There's been a request for commenting the spell check config file. I believe we can't do that in json, but could consider making a text file for the words to add to the dictionary that is converted to json in the script
see https://github.com/cncf/tag-security/pull/723#discussion_r662654525
another Error 123 on different PR https://github.com/cncf/tag-security/pull/725
I rebased on top of my other fix to confirm it was in-fact a different error (as seemed to be the case from visual inspection of the PR contents). Error still happened, as expected.
Running locally, I added set -euo pipefail
so the script would error early, if applicable, which helped. Then with set -x
to echo bash commands I can see there's an issue with git fetch
:
$ make spelling
Running spelling...
+ npm install -g cspell
/usr/local/bin/cspell -> /usr/local/lib/node_modules/cspell/bin.js
+ cspell@5.6.6
added 132 packages from 60 contributors in 6.838s
+ git fetch origin main:main
The authenticity of host 'github.com (192.30.255.113)' can't be established.
RSA key fingerprint is SHA256:nThbg6kXUpJWGl7E1IGOCspRomTxdCARLviKw6E5SY8.
Are you sure you want to continue connecting (yes/no)? yes
Warning: Permanently added 'github.com,192.30.255.113' (RSA) to the list of known hosts.
Permission denied (publickey).
fatal: Could not read from remote repository.

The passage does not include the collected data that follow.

Lemma back_standard k c : standard c -> standard (back k c).
Proof. revert c. induction k as [|k IH]; intros c H; [done|]. by apply IH. Qed.

Lemma grammar_standard :
  (forall us c, exec_of us c -> standard c) /\ (forall us c, pipe_of us c -> standard c) /\
  (forall us c, line_of us c -> standard c).
Proof.
  apply grammar_ind.
  - intros us rs vs ws rs' Hr Ha _. apply add_redirs_standard; [done|]. apply Forall_app.
    eauto using redirs_standard, args_standard.
  - intros w0 us c w' vs rs _ IH Hr. apply add_redirs_standard; eauto using redirs_standard.
  - done.
  - intros us c w0 vs c' _ IH1 _ IH2. done.
  - intros us c vs _ IH _. by apply back_standard.
  - intros us c vs w0 ts c' _ IH1 _ _ IH2. split; [by apply back_standard|done].
Qed.

Lemma run_line_plan buf t n :
  c_line buf -> ready t -> ends_below n t ->
  programs (run_line buf) t n 0 0 false = line_plan buf t n /\ tame (run_line buf) t n 0 0 false /\
  settled (run_line buf) t n 0 0.
Proof.
  intros Hc Hr He. unfold run_line, line_plan. destruct (parsecmd buf) as [[c b] s|msg| | |] eqn:E; try done.
  assert (Hs : standard c) by (apply parsecmd_sound in E as [Hg _]; [|done]; by apply grammar_standard in Hg).
  destruct (runcmd_plan b (slice buf) c t n 0 0 false) as [H1 H2]; [|done..|].
  { intros w Hw. by apply (parsecmd_words_terminated buf c b s w). }
  split_and!; [done|done|]. by apply runcmd_settled.
Qed.

Lemma until_nul_line l : c_line (until_nul l).
Proof.
  induction l as [|x l IH]; cbn; [constructor|]. destruct (Z.eqb_spec x 0); [constructor|]. by constructor.
Qed.

Lemma lines_c_line k inp : Forall c_line (lines k inp).
Proof.
  revert inp. induction k as [|k IH]; intros inp; cbn [lines]; [constructor|]. unfold getcmd.
  destruct (Ulib.gets _ _ _ _) as [m rest]. destruct (m 0 =? 0); constructor; [apply until_nul_line|apply IH].
Qed.
Lemma join_prev_ok m fp b l1 n k2 z :
  let bp := ends heap0 l1 in let p := lst base (free_at heap0 l1) in
  0 < base -> base + 8 <= heap0 -> positive l1 -> 1 <= n -> positive k2 ->
  sized m heap0 l1 -> load32 m (base + 4) = 0 -> load32 m (bp + 4) = n -> sized m (bp + 8 * n) k2 ->
  links m base (free_at heap0 l1) z -> links m bp (free_at (bp + 8 * n) k2) base ->
  coalesced false l1 -> coalesced true k2 -> b = ends bp ((false, n) :: k2) -> b <= 2 ^ 31 ->
  exists bl m', join_prev bp p (MkHeap m fp b) = Ok tt (MkHeap m' fp b) /\
    heap_ok (MkHeap m' p b) bl /\
    used_at heap0 bl = used_at heap0 l1 ++ used_at (bp + 8 * n) k2 /\
    (length (free_at heap0 bl) <= S (length (free_at heap0 l1) + length (free_at (bp + 8 * n) k2)))%nat /\
    (exists s, (true, s) ∈ bl /\ n <= s) /\
    (forall x, x < p \/ p + 8 <= x -> m' x = m x).
Proof.
  intros bp p Hbase Hstart Hp1 Hn Hp2 Hs1 Hsb Hsn Hs2 Hl1 Hl2 Hc1 Hc2 Eb Hlim.
  pose proof (heap0_le_bp l1 Hp1) as Hbp. pose proof (nodes_below l1 Hstart Hp1) as Hnb.
  pose proof (Hnb p (lst_in _ _)) as Hpb. pose proof (p_hdr l1 Hstart Hp1) as Hph. fold bp p in Hbp, Hnb, Hpb, Hph.
  pose proof (total_nonneg _ Hp2) as Ht. pose proof Eb as Eb'. rewrite ends_cons in Eb'. unfold ends in Eb'.
  assert (Hr : 0 <= load32 m bp < 2 ^ 32).
  { rewrite (links_first _ _ _ _ Hl2). destruct (free_at (bp + 8 * n) k2) as [|y F] eqn:E; cbn; [lia|].
    pose proof (free_at_range _ _ y Hp2 ltac:(rewrite E; left)) as Hy. unfold ends in Hy. lia. }
  destruct (join_prev_run m fp b l1 n Hbase Hstart Hp1 Hn Hs1 Hsb Hsn _ eq_refl Hr ltac:(fold bp; lia))
    as (m' & E & Hcase & Hfr). fold bp p in E, Hcase, Hfr.
  assert (Hrest : sized m' (bp + 8 * n) k2).
  { eapply sized_frame; [done| |done]. intros x Hx. apply Hfr. lia. }
  assert (Hpre : forall z', load32 m' p = z' -> links m' base (free_at heap0 l1) z').
  { intros z' Ez. eapply links_redirect; [apply free_at_asc; [done|lia]|done| |done].
    intros y Hy Hyn. apply load32_frame. intros i Hi. apply Hfr.
    pose proof (nodes_hdr l1 Hstart Hp1) as Hh. rewrite Forall_forall in Hh. specialize (Hh y Hy).
    fold p in Hyn. destruct (hdr_apart Hstart y p Hh Hph); lia. }
  assert (Hpost : forall x, load32 m' x = load32 m bp -> links m' x (free_at (bp + 8 * n) k2) base).
  { intros x Ex. eapply links_ext; [exact Hl2|done|]. intros y Hy. apply load32_frame.
    intros i Hi. apply Hfr. apply free_at_range in Hy; [lia|done]. }
  assert (Hb0 : p = base \/ load32 m' (base + 4) = 0).
  { destruct (decide (p = base)) as [|Hne]; [by left|right]. rewrite <- Hsb. apply load32_frame.
    intros i Hi. apply Hfr. destruct (hdr_apart Hstart base p ltac:(by left) Hph); lia. }
  destruct Hcase as [(k1 & j & -> & Hsz & Hpt)|(Hlf & Hsz & Hpt)].
  - destruct (whole_joined m m' b (k1 ++ [(true, j)]) n k2) with k1 j as (bl & H1 & H2 & H3 & H4); eauto 8.
  - destruct (whole_linked m m' b l1 n k2) as (bl & H1 & H2 & H3 & H4); eauto 8.
Qed.

(** *** [free] *)

(** A block in use, and what [free] of it leaves. *)
Record freed (h : heap) (l1 : list block) (n : Z) (l2 : list block) (h' : heap) (bl : list block) : Prop := {
  fr_ok : heap_ok h' bl;
  fr_break : brk h' = brk h;
  fr_used : used_at heap0 bl = used_at heap0 l1 ++ used_at (ends heap0 l1 + 8 * n) l2;
  fr_kept : keeps_used bl (h_mem h) (h_mem h');
  fr_nodes : (length (free_at heap0 bl) <= S (length (free_at heap0 (l1 ++ (false, n) :: l2))))%nat;
  fr_room : exists s, (true, s) ∈ bl /\ n <= s;
}.

Lemma fuel_enough h bl : heap_ok h bl -> (length (free_at heap0 bl) < node_fuel h)%nat.
Proof.
  intros [Hb Hs Hbr _ Hp _ _ _ _ _]. pose proof (free_at_length heap0 _ Hp). unfold node_fuel, sizeof_Header.
  assert (total bl <= brk h / 8) by (apply Z.div_le_lower_bound; [lia|]; rewrite Hbr; unfold ends; lia). lia.
Qed.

Please make sure you have the correct access rights
and the repository exists.
make: *** [spelling] Error 128
Since the git repo has public read access, I'm confused as to why this would be a problem. (The authenticity check always fails for me locally, even when spell check succeeds; so I didn't investigate that, just assumed that it was my local docker setup.)

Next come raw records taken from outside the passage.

(* ===== verification/UmallocClaims.v ===== *)
(** * The user memory allocator as a whole (HW3/umalloc.c)

    The search of [malloc] around the ring, its growth by [morecore], and a
    program that allocates, writes and frees: the blocks it holds are disjoint
    and keep what it wrote. *)

From stdpp Require Import base numbers list sets.
From Stdlib Require Import ZArith Lia.
From S2P Require Import Prelude Umalloc UmallocSpec.

Open Scope Z_scope.

Section malloc.
Context (base heap0 : Z) (sbrk : Z -> Z -> option Z).

(** [sbrk] of a positive increment moves the break by it, and not above the
    memory of the process. *)
Hypothesis sbrk_ok : forall b n b', 0 <= n -> sbrk b n = Some b' -> b' = b + n /\ b' <= 2 ^ 31.

Local Notation heap_ok := (heap_ok base heap0).
Local Notation allocated := (allocated base heap0).
Local Notation keeps_used := (keeps_used heap0).
Local Notation malloc_loop := (malloc_loop sbrk).
Local Notation morecore := (morecore sbrk).

(** ** The search *)

(** The ring as it is met from [fp]. *)
Lemma ring_from m F fp :
  links m base F base -> fp ∈ base :: F -> exists r, links m fp r fp /\ fp :: r ≡ₚ base :: F.
Proof.
  intros Hl [->|Hin]%elem_of_cons; [by exists F|].
  apply list_elem_of_split in Hin as (F1 & F2 & ->). apply links_app in Hl as [Hl1 Hl2].
  exists (F2 ++ base :: F1). split; [by apply links_app|].
  rewrite Permutation_app_comm. cbn. rewrite Permutation_swap. f_equiv. apply Permutation_middle.
Qed.

(** Nodes that are too small are passed over. *)
Lemma malloc_walk j k m fp b x l z :
  links m x l z -> (forall y, y ∈ l -> load32 m (y + 4) < k /\ y <> fp) ->
  malloc_loop (length l + j) k x (hd z l) (MkHeap m fp b) = malloc_loop j k (lst x l) z (MkHeap m fp b).
Proof.
  revert x. induction l as [|y r IH]; intros x Hl Hy; [done|].
  destruct Hl as [E Hl]. destruct (Hy y ltac:(left)) as [Hs Hn].
  cbn [length Nat.add hd lst Umalloc.malloc_loop]. unfold size, get, ptr. munfold. cbn [h_mem freep].
  rewrite (proj2 (Z.leb_gt _ _) Hs). cbn [h_mem freep].
  rewrite (proj2 (Z.eqb_neq _ _) Hn). cbn [h_mem freep]. rewrite (links_first _ _ _ _ Hl).
  apply IH; [done|]. intros w Hw. apply Hy. by right.
Qed.

Lemma first_such {A} (P : A -> Prop) `{!forall x, Decision (P x)} (l : list A) :
  Forall (fun x => ~ P x) l \/ exists l1 x l2, l = l1 ++ x :: l2 /\ Forall (fun x => ~ P x) l1 /\ P x.
Proof.
  induction l as [|x l IH]; [by left|]. destruct (decide (P x)) as [Hx|Hx].
  - right. exists [], x, l. split_and!; [done|constructor|done].
  - destruct IH as [IH|(l1 & y & l2 & -> & H1 & H2)]; [left; by constructor|].
    right. exists (x :: l1), y, l2. split_and!; [done|by constructor|done].
Qed.

(** A node large enough is a block of the heap. *)
Lemma node_block h bl y k :
  heap_ok h bl -> y ∈ base :: free_at heap0 bl -> 1 <= k <= load32 (h_mem h) (y + 4) ->
  exists l1 s l2, bl = l1 ++ (true, s) :: l2 /\ y = ends heap0 l1 /\ s = load32 (h_mem h) (y + 4).
Proof.
  intros [] [->|Hy]%elem_of_cons Hk; [lia|].
  destruct (free_at_in _ _ _ _ ok_positive ok_sized Hy) as (l1 & s & l2 & ? & ? & ?). eauto 6.
Qed.

Lemma carve_ok h bl y k prevp :
  heap_ok h bl -> prevp ∈ base :: free_at heap0 bl -> load32 (h_mem h) prevp = y ->
  y ∈ base :: free_at heap0 bl -> 1 <= k <= load32 (h_mem h) (y + 4) ->
  exists q h' bl', carve k prevp y h = Ok q h' /\ allocated h bl k q h' bl' /\ 0 < q.
Proof.
  intros H Hprev E Hy Hk. destruct (node_block _ _ _ _ H Hy Hk) as (l1 & s & l2 & -> & -> & Es).
  pose proof (heap_ok_at _ _ _ _ _ _ _ H) as A. destruct H. pose proof (ab_ge _ _ _ _ _ _ _ A).
  destruct (decide (s = k)) as [->|Hn].
  - destruct (carve_whole base heap0 h l1 k l2 prevp) as (h' & E' & Ha); [done|done|done|].
    eexists _, h', _. split_and!; [done|done|lia].
  - destruct (carve_part base heap0 h l1 s k l2 prevp) as (h' & E' & Ha); [done|done|lia|].
    eexists _, h', _. split_and!; [done|done|lia].
Qed.

(** The way around the ring to one of its nodes. *)
Lemma ring_to m fp r A y B :
  links m fp r fp -> r ++ [fp] = A ++ y :: B ->
  links m fp A y /\ (forall x, x ∈ A -> x ∈ r) /\ y ∈ fp :: r /\ (length A <= length r)%nat.
Proof.
  intros Hl E. destruct B as [|w B _] using rev_ind.
  - apply app_inj_tail in E as [-> ->]. split_and!; [done|done|by left|lia].
  - rewrite app_comm_cons, app_assoc in E. apply app_inj_tail in E as [-> _].
    apply links_app in Hl as [Hl _]. rewrite length_app. split_and!; [done| | |cbn; lia].
    + intros x Hx. apply elem_of_app. by left.
    + right. apply elem_of_app. right. by left.
Qed.

(** Once around the ring: a block is taken, or all are too small and the search
    is back where it started. *)
Lemma malloc_scan h bl j k :
  heap_ok h bl -> 1 <= k ->
  let run := malloc_loop (length (free_at heap0 bl) + S j) k (freep h) (load32 (h_mem h) (freep h)) h in
  (exists q h' bl', run = Ok q h' /\ allocated h bl k q h' bl' /\ 0 < q) \/
  ((forall y, y ∈ base :: free_at heap0 bl -> load32 (h_mem h) (y + 4) < k) /\
   exists prevp, run = malloc_loop (S j) k prevp (freep h) h).
Proof.
  intros H Hk. destruct (ring_from _ _ _ (ok_ring _ _ _ _ H) (ok_freep _ _ _ _ H)) as (r & Hr & Hperm).
  assert (Hnd : NoDup (freep h :: r)).
  { rewrite Hperm. apply asc_NoDup. destruct H. apply free_at_asc; [done|lia]. }
  pose proof (Permutation_length Hperm) as Hlen. cbn in Hlen. injection Hlen as Hlen.
  apply NoDup_cons in Hnd as [Hfp _]. rewrite (links_first _ _ _ _ Hr), <- Hlen. cbv zeta.
  destruct (first_such (fun y => k <= load32 (h_mem h) (y + 4)) (r ++ [freep h]))
    as [Hall|(A & y & B & E & HA & Hy)].
  - right. rewrite Forall_forall in Hall. split.
    + intros y Hy. rewrite <- Hperm in Hy. specialize (Hall y). rewrite elem_of_app, list_elem_of_singleton in Hall.
      apply elem_of_cons in Hy. apply Z.nle_gt. apply Hall. tauto.
    + exists (lst (freep h) r). destruct h as [m fp b]. cbn [h_mem freep] in *.
      apply malloc_walk; [done|]. intros y Hy. specialize (Hall y). rewrite elem_of_app in Hall.
      split; [apply Z.nle_gt, Hall; by left|]. by intros ->.
  - left. destruct (ring_to _ _ _ _ _ _ Hr E) as (Hl & HA' & Hyin & HlenA).
    destruct (carve_ok h bl y k (lst (freep h) A)) as (q & h' & bl' & Ec & Hal & Hq); [done| | | |lia|].
    { rewrite <- Hperm. pose proof (lst_in (freep h) A) as [->|Hin]%elem_of_cons; [by left|right; by apply HA']. }
    { by apply links_last in Hl. }
    { by rewrite <- Hperm. }
    exists q, h', bl'. split_and!; [|done|done]. rewrite <- Ec. destruct h as [m fp b]. cbn [h_mem freep] in *.
    replace (length r + S j)%nat with (length A + S (length r - length A + j))%nat by lia.
    rewrite <- (links_first _ _ _ _ Hr), (links_first _ _ _ _ Hl), malloc_walk; [|done|].
    + cbn [Umalloc.malloc_loop]. unfold size, mbind, M_bind, reads. cbn [h_mem]. by rewrite (proj2 (Z.leb_le _ _) Hy).
    + intros x Hx. rewrite Forall_forall in HA. specialize (HA x Hx). split; [lia|].
      intros ->. by apply Hfp, HA'.
Qed.

(** ** Growth *)

Record grown (h : heap) (bl : list block) (k : Z) (h' : heap) (bl' : list block) : Prop := {
  gr_ok : heap_ok h' bl';
  gr_break : brk h <= brk h';
  gr_used : used_at heap0 bl' = used_at heap0 bl;
  gr_kept : keeps_used bl (h_mem h) (h_mem h');
  gr_nodes : (length (free_at heap0 bl') <= S (length (free_at heap0 bl)))%nat;
  gr_room : exists s, (true, s) ∈ bl' /\ k <= s;
}.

cc @JohnHillegass @php-coder
So I think where this is messing up is we excluded that whole .github
dir from cspell execution but grep is seeing markdown files changed there and passing forward to xargs. Since the first arg is not empty xargs is taking it and passing to cspell. Cspell since its been told to skip that path, returns a non-zero code and xargs throws the 123. To fix we will need to change ignorePaths "**/.github/**"

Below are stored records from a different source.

(* ===== verification/LinkedList.v ===== *)
(** * The linked lists of HW2 (HW2/linkedList.c)

    Nodes lie in a store, a finite map from addresses; a pointer is [None] for
    NULL.  [malloc] and [atoi] are of the C library and are parameters: an
    address that is not in use, and the number a string denotes.  What the
    program prints is the list of numbers with what follows each. *)

From stdpp Require Import base numbers list gmap sorting strings.
From Stdlib Require Import ZArith Lia.
From S2P Require Import Prelude.

Open Scope Z_scope.

Notation loc := nat.

Record Node := MkNode { data : Z; next : option loc }.

Notation nodes := (gmap loc Node).

(** A number printed before [->], or as the last of its line. *)
Inductive output := Arrow (d : Z) | Last (d : Z).

Section program.
Context (malloc : nodes -> loc) (atoi : list Z -> Z).

(** [p->data] and [p->next]; following NULL has no meaning. *)
Definition node (p : option loc) : M nodes Node := fun h =>
  match p with
  | Some l => match h !! l with Some n => Ok n h | None => Undef "dangling pointer" end
  | None => Undef "null pointer"
  end.

Definition set_next (p : loc) (q : option loc) : M nodes unit :=
  modify (fun h => alter (fun n => MkNode (data n) q) p h).

(** [while (tail->next != NULL) tail = tail->next] *)
Fixpoint find_tail (k : nat) (tail : loc) : M nodes loc :=
  match k with
  | O => diverge
  | S k' =>
      n ← node (Some tail);
      match next n with None => mret tail | Some t => find_tail k' t end
  end.

Definition listInsertTail (head : option loc) (d : Z) : M nodes (option loc) :=
  h ← get;
  let new := malloc h in
  match head with
  | None =>
      modify (fun h => <[new := MkNode d None]> h);;
      mret (Some new)
  | Some hd =>
      tail ← find_tail (size h) hd;
      modify (fun h => <[new := MkNode d None]> h);;
      set_next tail (Some new);;
      mret head
  end.

(** The loop of [mergeLists]. *)
Fixpoint merge_loop (k : nat) (merged l1 l2 : option loc) : M nodes (option loc) :=
  match k with
  | O => diverge
  | S k' =>
      match l1, l2 with
      | Some _, Some _ =>
          n1 ← node l1;
          n2 ← node l2;
          if data n1 <=? data n2 then
            merged ← listInsertTail merged (data n1);
            n1 ← node l1;
            merge_loop k' merged (next n1) l2
          else
            merged ← listInsertTail merged (data n2);
            n2 ← node l2;
            merge_loop k' merged l1 (next n2)
      | None, Some _ =>
          n2 ← node l2;
          merged ← listInsertTail merged (data n2);
          n2 ← node l2;
          merge_loop k' merged l1 (next n2)
      | Some _, None =>
          n1 ← node l1;
          merged ← listInsertTail merged (data n1);
          n1 ← node l1;
          merge_loop k' merged (next n1) l2
      | None, None => mret merged
      end
  end.

Definition mergeLists (l1 l2 : option loc) : M nodes (option loc) :=
  match l1, l2 with
  | None, None => mret None
  | None, _ => mret l2
  | _, None => mret l1
  | _, _ =>
      h ← get;
      merge_loop (S (size h + size h)) None l1 l2
  end.

Fixpoint print_loop (k : nat) (curr : option loc) : M nodes (list output) :=
  match k with
  | O => diverge
  | S k' =>
      n ← node curr;
      match next n with
      | Some _ =>
          rest ← print_loop k' (next n);
          mret (Arrow (data n) :: rest)
      | None => mret [Last (data n)]
      end
  end.

Definition printList (head : option loc) : M nodes (list output) :=
  match head with
  | None => mret []
  | Some _ => h ← get; print_loop (size h) head
  end.

(** [strcmp(s, ",")] as a test. *)
Definition is_comma (s : list Z) : bool := bool_decide (s = [44]).

(** The first loop of [main]: the arguments up to the comma, [None] when they
    end before one. *)
Fixpoint read_first (args : list (list Z)) (l : option loc) : M nodes (option (option loc * list (list Z))) :=
  match args with
  | [] => mret None
  | a :: args' =>
      if is_comma a then mret (Some (l, args'))
      else l ← listInsertTail l (atoi a); read_first args' l
  end.

Fixpoint read_second (args : list (list Z)) (l : option loc) : M nodes (option loc) :=
  match args with
  | [] => mret l
  | a :: args' => l ← listInsertTail l (atoi a); read_second args' l
  end.

(** [main] on [argv[1..]]: [None] is the error message and exit status 1. *)
Definition main (args : list (list Z)) : M nodes (option (list output)) :=
  r ← read_first args None;
  match r with
  | None => mret None
  | Some (list1, rest) =>
      list2 ← read_second rest None;
      list3 ← mergeLists list1 list2;
      o2 ← printList list2;
      o1 ← printList list1;
      o3 ← printList list3;
      mret (Some (o2 ++ o1 ++ o3))
  end.

(** ** Lists in the store *)

Hypothesis malloc_fresh : forall h, h !! malloc h = None.

(** The numbers of the list from a pointer on, and its nodes. *)
Fixpoint lseg (h : nodes) (p : option loc) (xs : list Z) (ls : list loc) : Prop :=
  match xs, ls with
  | [], [] => p = None
  | x :: xs', l :: ls' =>
      p = Some l /\ exists q, h !! l = Some (MkNode x q) /\ lseg h q xs' ls'
  | _, _ => False
  end.

Definition is_list (h : nodes) (p : option loc) (xs : list Z) : Prop :=
  exists ls, lseg h p xs ls /\ NoDup ls.

(** The merge of two lists. *)
Fixpoint merge (xs : list Z) : list Z -> list Z :=
  fix merge_ys (ys : list Z) : list Z :=
  match xs, ys with
  | [], _ => ys
  | _, [] => xs
  | x :: xs', y :: ys' => if x <=? y then x :: merge xs' ys else y :: merge_ys ys'
  end.

Fixpoint printed (xs : list Z) : list output :=
  match xs with [] => [] | [x] => [Last x] | x :: xs' => Arrow x :: printed xs' end.

Lemma lseg_in h p xs ls l : lseg h p xs ls -> l ∈ ls -> is_Some (h !! l).
Proof.
  revert p ls. induction xs as [|x xs IH]; intros p [|l' ls]; cbn; try done; [by intros _ ?%elem_of_nil|].
  intros (-> & q & Hl & Hr) [->|Hin]%elem_of_cons; [by rewrite Hl|]. by eapply IH.
Qed.

Lemma lseg_length h p xs ls : lseg h p xs ls -> NoDup ls -> (length xs <= size h)%nat.
Proof.
  intros H Hnd. assert (length xs = length ls) as ->.
  { revert p ls H Hnd. induction xs as [|x xs IH]; intros p [|l ls]; cbn; try done.
    intros (_ & q & _ & H) [_ Hnd]%NoDup_cons. f_equal. by eapply IH. }
  rewrite <- size_dom, <- (size_list_to_set (C := gset loc)) by done.
  apply subseteq_size. intros l Hl%elem_of_list_to_set. apply elem_of_dom. by eapply lseg_in.
Qed.

(** Nodes that are not of a list may change. *)
Lemma lseg_frame h h' p xs ls :
  lseg h p xs ls -> (forall l, l ∈ ls -> h' !! l = h !! l) -> lseg h' p xs ls.
Proof.
  revert p ls. induction xs as [|x xs IH]; intros p [|l ls]; cbn; try done.
  intros (-> & q & Hl & Hr) Hf. split; [done|]. exists q. split; [rewrite Hf; [done|by left]|].
  apply IH; [done|]. intros l' Hl'. apply Hf. by right.
Qed.

Lemma node_ok h l n : h !! l = Some n -> node (Some l) h = Ok n h.
Proof. unfold node. by intros ->. Qed.

Lemma find_tail_ok h k hd xs ls :
  lseg h (Some hd) xs ls -> (length xs <= k)%nat ->
  exists ls0 l x xs0, ls = ls0 ++ [l] /\ xs = xs0 ++ [x] /\ length xs0 = length ls0 /\
    find_tail k hd h = Ok l h /\ h !! l = Some (MkNode x None).
Proof.
  revert k hd ls. induction xs as [|x xs IH]; intros k hd [|l ls]; cbn; try done.
  intros ([= ->] & q & Hl & H) Hk. destruct k as [|k]; [lia|]. cbn [find_tail].
  rewrite (bind_ok _ _ _ _ _ (node_ok _ _ _ Hl)). cbn [next].
  destruct q as [q|].
  - destruct (IH k q ls H ltac:(lia)) as (ls0 & l' & x' & xs0 & -> & -> & El & E & Hl').
    exists (l :: ls0), l', x', (x :: xs0). split_and!; [done|done|cbn; lia|done|done].
  - assert (xs = [] /\ ls = []) as [-> ->] by (destruct xs, ls; cbn in H; try done; by destruct H).
    exists [], l, x, []. done.
Qed.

to "**/.github/workflows/**"
in the ci/spelling-config.json
Whew spell checking is fun 😆
not so sure about the 128 output above, did you possibly change your ssh keys recently?
Oh, I'll bet that the set -euo pipefail
causes it to error, not just warn on the previously existing issue with my keys. That's unfortunate.
Does cspell have any kind of verbose error reporting we could turn on?
I think this is done ! So going to close it up! Running on CI smoothly! 🎉 🎉 Thanks again @JohnHillegass for our first (and very awesome) CI checks that have been super useful so far!
Description: Research markdown linting tool for sig markdown files and PRs.